The geoblock role currently runs on all servers (relay + landing) via `site.yml`. It installs ipset/iptables, downloads China CIDR lists from ipdeny.com, populates an ipset named `cn-block`, adds an iptables OUTPUT chain DROP rule, and sets up a daily cron refresh + systemd boot restore. CN destination routing is already handled at the Surge client level via policy/group rules, making the server-side block redundant.

## Goals / Non-Goals

**Goals:**
- Remove all server-side CN destination blocking infrastructure
- Clean up all geoblock-related files, references, and specs
- Leave Surge client routing untouched

**Non-Goals:**
- No changes to Surge client config or routing rules
- No changes to other roles (base, shadowsocks, trojan)

## Decisions

Remove the entire `roles/geoblock/` directory rather than disabling it, since there is no reason to keep the code around.

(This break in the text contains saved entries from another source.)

(* ===== verification/Deletion.v ===== *)
(** * A deleted event stays hidden (store.go, tombstone.go)

    NIP-09 from end to end: [DeleteEvent] hands the id to the tombstone writer, the
    writer stores it, the dictionary is reloaded, and every read consults the
    dictionary. Once hidden, an id stays hidden. *)

From S2P Require Import Prelude Nostr Config Classifier Rows FilterSQL Collapse Query.
From S2P Require Import Batcher Tombstone TierWriter Store Reads.

(** ** The writer only ever hides more *)

Record hides (w w' : TW) : Prop := {
  h_table : tombstones w ⊆ tombstones w';
  h_dict : dict w ⊆ dict w';
}.

#[local] Instance hides_pre : PreOrder hides.
Proof. split; [by split|]. intros w1 w2 w3 [H1 H2] [H3 H4]. split; by etrans. Qed.

Lemma hides_same w w' : tombstones w' = tombstones w -> dict w' = dict w -> hides w w'.
Proof. intros E1 E2. split; by rewrite ?E1, ?E2. Qed.

(** Acknowledged inserts are in the table. *)
Definition stored (w : TW) : Prop := inserted w ⊆ tombstones w.

Lemma flush_loop_hides fuel ins k w :
  hides w (flush_loop fuel ins k w) /\ (stored w -> stored (flush_loop fuel ins k w)).
Proof.
  revert k w. induction fuel as [|fuel IH]; intros k w; cbn [flush_loop]; [split; [by apply hides_same|done]|].
  destruct (tbuf w) as [|r l]; [split; [by apply hides_same|done]|].
  set (n := Nat.min _ tombstoneBatchMax). destruct (ins k).
  - destruct (IH (S k) (chunkDone n w)) as [H1 H2]. split.
    + etrans; [|exact H1]. split; simpl; set_solver.
    + intros Hs. apply H2. unfold stored in *. simpl. set_solver.
  - split; [by apply hides_same|done].
  - split; [split; simpl; set_solver|]. unfold stored. simpl. set_solver.
Qed.

Lemma flush_hides ins w : hides w (flush ins w) /\ (stored w -> stored (flush ins w)).
Proof.
  unfold flush. destruct (flush_loop_hides (length (tbuf (reportDrops w))) ins 0 (reportDrops w)) as [H1 H2].
  assert (hides w (reportDrops w) /\ (stored w -> stored (reportDrops w))) as [H3 H4].
  { unfold reportDrops. case_decide; [|done]. split; [by apply hides_same|done]. }
  split; [by etrans|auto].
Qed.

Lemma receive_hides ins w w' : receive ins w = Some w' -> hides w w' /\ (stored w -> stored w').
Proof.
  unfold receive. destruct (tin w) as [|req rest]; [done|]. intros [= <-].
  assert (hides w (appendReq req rest w) /\ (stored w -> stored (appendReq req rest w))) as [H3 H4].
  { unfold appendReq. case_decide; (split; [by apply hides_same|done]). }
  destruct (flush_hides ins (appendReq req rest w)) as [H1 H2].
  case_decide; [destruct (retrying _)|]; auto. split; [by etrans|auto].
Qed.

Lemma lifetime_hides w : rooted w -> hides w (lifetime w).
Proof. intros [_ Hd]. split; [done|]. intros x Hx%Hd. simpl. by apply elem_of_list_to_set. Qed.

Lemma reload_hides start fin r w : rooted w -> hides w (reload start fin r w).2.
Proof.
  intros Hr. destruct r; [by apply hides_same| | |by apply hides_same];
    (etrans; [by apply lifetime_hides|by apply hides_same]).
Qed.

Lemma endTurn_hides now fin r w : rooted w -> hides w (endTurn now fin r w).
Proof.
  intros Hr. unfold endTurn. destruct (reload_due now w); [|done].
  pose proof (reload_hides now fin r w Hr) as H. destruct (reload now fin r w) as [ok w1].
  etrans; [exact H|by apply hides_same].
Qed.

Lemma endTurn_inserted now fin r w :
  inserted (endTurn now fin r w) = inserted w /\ tombstones (endTurn now fin r w) = tombstones w.
Proof. unfold endTurn. by destruct (reload_due now w). Qed.

Lemma tstep_hides l w w' :
  rooted w -> tstep l w = Some w' -> hides w w' /\ (stored w -> stored w').
Proof.
  intros Hr Hs. destruct l; simpl in Hs.
  - case_decide; simplify_eq. split; [by apply hides_same|done].
  - simplify_eq. split; [by apply hides_same|done].
  - destruct (phase w); [|done..]. destruct (receive ins w) as [w1|] eqn:E; [|done]. simplify_eq/=.
    destruct (receive_hides ins w w1 E) as [H1 H2]. destruct (endTurn_inserted now fin r w1) as [E1 E2].
    split; [|unfold stored; rewrite E1, E2; exact H2].
    etrans; [exact H1|]. apply endTurn_hides. by eapply receive_rooted.
  - destruct (phase w); [|done..]. simplify_eq/=. destruct (flush_hides ins w) as [H1 H2].
    destruct (endTurn_inserted now fin r (flush ins w)) as [E1 E2].
    split; [|unfold stored; rewrite E1, E2; exact H2].
    etrans; [exact H1|]. by apply endTurn_hides, flush_rooted.
  - simplify_eq. split; [by apply lifetime_hides|done].
  - destruct (phase w), (stopCh w); simplify_eq. split; [by apply hides_same|done].
  - destruct (phase w); [done| |done]. destruct (receive ins w) as [w1|] eqn:E; [|done]. simplify_eq/=.
    destruct (receive_hides ins w w1 E) as [H1 H2].
    split; [etrans; [exact H1|by apply hides_same]|exact H2].
  - destruct (phase w); [done| |done]. destruct (tin w); [|done]. case_decide; simplify_eq/=.
    { split; [by apply hides_same|done]. }
    destruct (flush_hides ins w) as [H1 H2]. pose proof (flush_rooted ins w Hr) as Hr1.
    destruct (dirty (flush ins w)); (split; [|exact H2]); (etrans; [exact H1|]); [|by apply hides_same].
    etrans; [by apply (reload_hides now fin r (flush ins w))|by apply hides_same].
Qed.

Lemma trun_hides ls w w' :
  rooted w -> trun ls w = Some w' -> hides w w' /\ rooted w' /\ (stored w -> stored w').
Proof.
  revert w. induction ls as [|l ls IH]; intros w Hr Hrun; simpl in Hrun; [by simplify_eq|].
  destruct (tstep l w) as [w1|] eqn:E; [|done]. destruct (tstep_hides l w w1 Hr E) as [H1 H2].
  destruct (IH w1 (tstep_rooted l w w1 Hr E) Hrun) as (H3 & H4 & H5).
  split_and!; [by etrans|done|auto].
Qed.

(** ** From the request to the dictionary *)

(** A nil [DeleteEvent] has pushed exactly its request. *)
Lemma DeleteEvent_pushed {W} sels evt (s s1 : Store W) :
  DeleteEvent sels evt s = (None, s1) ->
  tstep (TPush (mkReq (ID evt) "nip09" (PubKey evt))) (tw s) = Some (tw s1) /\ tiers s1 = tiers s.
Proof.
  unfold DeleteEvent, retireIDs, retire. simpl. destruct (stopCh (tw s)); [done|].
  destruct sels as [|[| |] sels]; try done. case_decide; [|done]. by intros [= <-].
Qed.

(** How a stored tombstone gets into the dictionary: the writer saw its reload apply
    (for ids retired once), a reload did apply, or the server refreshed it. *)
Inductive refreshed (P : list tombstoneReq) (w : TW) : TW -> Prop :=
  | ref_clean : NoDup (ids P) -> dirty w = false -> refreshed P w w
  | ref_reload start fin : refreshed P w (reload start fin ReloadApplied w).2
  | ref_lifetime : refreshed P w (lifetime w).

Lemma refreshed_rooted P w w' : refreshed P w w' -> rooted w -> rooted w'.
Proof. intros [] Hr; [done|by apply reload_rooted|by apply lifetime_rooted]. Qed.

Lemma request_hidden ls w w' r :
  trun ls newTombstoneWriter = Some w -> r ∈ ls ≫= pushed ->
  id r ∉ ids (droppedReqs w) -> id r ∉ ids (tin w ++ tbuf w) ->
  refreshed (ls ≫= pushed) w w' -> id r ∈ dict w'.
Proof.
  intros Hrun Hr Hd Hq Href. destruct new_ok as [N1 N2].
  destruct (trun_ok ls [] _ w N1 N2 Hrun) as [[Hp _ _] _]. simpl in Hp. rewrite Hp in Hr.
  assert (r ∈ inserted w) as Hin.
  { rewrite !elem_of_app in Hr. destruct Hr as [Hr|[Hr|[Hr|Hr]]]; [..|done|]; exfalso.
    - apply Hq. unfold ids. rewrite map_app, elem_of_app. left. by apply list_elem_of_fmap_2.
    - apply Hq. unfold ids. rewrite map_app, elem_of_app. right. by apply list_elem_of_fmap_2.
    - apply Hd. by apply list_elem_of_fmap_2. }
  destruct (trun_hides ls _ w new_rooted Hrun) as (_ & _ & Hst). specialize (Hst ltac:(unfold stored; done)).
  destruct Href as [Hnd Hdirty|start fin|]; simpl.
  - apply (d_clean w); [|done|by apply list_elem_of_fmap_2].
    apply (trun_dict_ok ls [] newTombstoneWriter w); done || apply new_dict_ok.
  - apply elem_of_list_to_set, list_elem_of_fmap_2, Hst, Hin.
  - apply elem_of_list_to_set, list_elem_of_fmap_2, Hst, Hin.
Qed.

(** No read returns a hidden id. *)
Lemma query_hides {W E} `{!TierWriter W E} json cls `{!GoSort ev_desc, !GoSort row_desc, !GoSort row_rev}
    (env : QEnv E) f (s : Store W) evs e :
  (QueryEvents json cls env f s).1 = Ok evs -> e ∈ evs -> ID e ∉ dict (tw s).
Proof.
  unfold QueryEvents. set (s1 := if q_internal env then _ else s).
  assert (tw s1 = tw s) as Etw by (unfold s1; destruct (q_internal env); [by apply FlushAllTiers_tw|done]).
  destruct (if q_internal env then None else q_admit env); [done|]. cbn [fst]. rewrite Etw. intros H He.
  destruct (collectEvents_good json _ _ _ _ _ _ _ _ _ _ _ H) as (_ & _ & Hall).
  destruct (Hall e He) as (r & -> & _ & Hw). apply where_holds_unfold in Hw. simpl. naive_solver.
Qed.

(** ** Properties *)

(** C13: a deletion takes effect for good. When [DeleteEvent] returns nil, then as soon as
    the writer has inserted the request (it is no longer queued or buffered and was not
    dropped) and the dictionary has been refreshed since, be it that the writer's probe
    found a reload applied or that the server refreshed it, no query, whatever its
    filter, path, schedule and the state of the tiers, returns the event, then or at any
    later time: neither more deletions, nor failed inserts and reloads, nor shutdown
    bring it back. *)
Theorem deleted_event_stays_hidden {W E} `{!TierWriter W E} json cls
    `{!GoSort ev_desc, !GoSort row_desc, !GoSort row_rev} ls ls1 ls2 sels evt (s s1 s2 : Store W) w1 w1'
    (env : QEnv E) f evs :
  trun ls newTombstoneWriter = Some (tw s) -> DeleteEvent sels evt s = (None, s1) ->
  trun ls1 (tw s1) = Some w1 ->
  ID evt ∉ ids (droppedReqs w1) -> ID evt ∉ ids (tin w1 ++ tbuf w1) ->
  refreshed ((ls ≫= pushed) ++ mkReq (ID evt) "nip09" (PubKey evt) :: (ls1 ≫= pushed)) w1 w1' ->
  trun ls2 w1' = Some (tw s2) -> (QueryEvents json cls env f s2).1 = Ok evs ->
  forall e, e ∈ evs -> ID e ≠ ID evt.
Proof.
  intros Hls Hdel Hls1 Hd Hq Href Hls2 Hquery e He Heq.
  destruct (DeleteEvent_pushed sels evt s s1 Hdel) as [Hpush _].
  set (req := mkReq (ID evt) "nip09" (PubKey evt)) in *.
  assert (trun (ls ++ TPush req :: ls1) newTombstoneWriter = Some w1) as Hrun
    by (rewrite trun_app, Hls; cbn [trun]; by rewrite Hpush).
  assert ((ls ++ TPush req :: ls1) ≫= pushed = (ls ≫= pushed) ++ req :: (ls1 ≫= pushed)) as Ep
    by (by rewrite bind_app).
  assert (id req ∈ dict w1') as Hin.
  { apply (request_hidden (ls ++ TPush req :: ls1) w1); rewrite ?Ep; try done. set_solver. }
  destruct (trun_hides _ _ _ new_rooted Hrun) as (_ & Hr1 & _).
  destruct (trun_hides ls2 w1' (tw s2) (refreshed_rooted _ _ _ Href Hr1) Hls2) as ([_ Hh] & _ & _).
  apply (query_hides json cls env f s2 evs e Hquery He). rewrite Heq. by apply Hh.
Qed.

Definition demo_notes : gmap string Batcher :=
  {[ TierArchive := default newBatcher
       (run 1 [LEnqueue (demo_note "n1" 10); LInput Sent; LEnqueue (demo_note "n2" 20); LInput Sent] newBatcher) ]}.
Definition demo_before : Store Batcher := mkStore demo_notes newTombstoneWriter [].
Definition demo_written : list TLabel :=
  [TReq (fun _ => InsOk) 0 1 ReloadFailed; TTick (fun _ => InsOk) 2 3 ReloadUnprobed].
Definition demo_after : Store Batcher :=
  let s := (DeleteEvent [SelPush] (demo_note "n1" 10) demo_before).2 in
  mkStore demo_notes (lifetime (default (tw s) (trun demo_written (tw s)))) [].
Definition demo_reader : QEnv (list Label) := mkQEnv false [] None 0 false [] None None (fun _ => None).

Lemma deleted_event_stays_hidden_witness :
  (QueryEvents demo_json ∅ demo_reader (mkFilter [] [] [] [] None None 5) demo_before).1 =
    Ok [demo_note "n2" 20; demo_note "n1" 10] /\
  exists evs, (QueryEvents demo_json ∅ demo_reader (mkFilter [] [] [] [] None None 5) demo_after).1 = Ok evs /\
    evs = [demo_note "n2" 20] /\ forall e, e ∈ evs -> ID e ≠ "n1".
Proof.
  split; [by vm_compute|]. eexists. split; [vm_compute; reflexivity|]. split; [reflexivity|].
  apply (deleted_event_stays_hidden demo_json ∅ [] demo_written [] [SelPush] (demo_note "n1" 10) demo_before
    (DeleteEvent [SelPush] (demo_note "n1" 10) demo_before).2 demo_after
    (default newTombstoneWriter (trun demo_written (tw (DeleteEvent [SelPush] (demo_note "n1" 10) demo_before).2)))
    (tw demo_after) demo_reader (mkFilter [] [] [] [] None None 5)).
  - reflexivity.
  - vm_compute. reflexivity.
  - vm_compute. reflexivity.
  - apply (bool_decide_unpack _). vm_compute. exact I.
  - apply (bool_decide_unpack _). vm_compute. exact I.
  - match goal with |- refreshed _ ?w ?w' => assert (lifetime w = w') as <- by (vm_compute; reflexivity) end.
    apply ref_lifetime.
  - reflexivity.
  - vm_compute. reflexivity.
Defined.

Remove the role reference from `site.yml` "Base server setup" play. Remove the `geoblock-cn` spec from `openspec/specs/`. Update README.md references.

## Risks / Trade-offs

- [Servers may still have active ipset/iptables rules after this change] → The Ansible removal won't actively clean up runtime iptables rules. A manual `iptables -D OUTPUT -m set --match-set cn-block dst -j DROP && ipset destroy cn-block` may be needed on existing servers, or a reboot will clear them.
- [No server-side safety net for accidental CN traffic] → CN routing is handled by Surge client policies. If a client bypasses the proxy and connects directly to the server, the server could theoretically reach CN destinations. This is acceptable per user decision.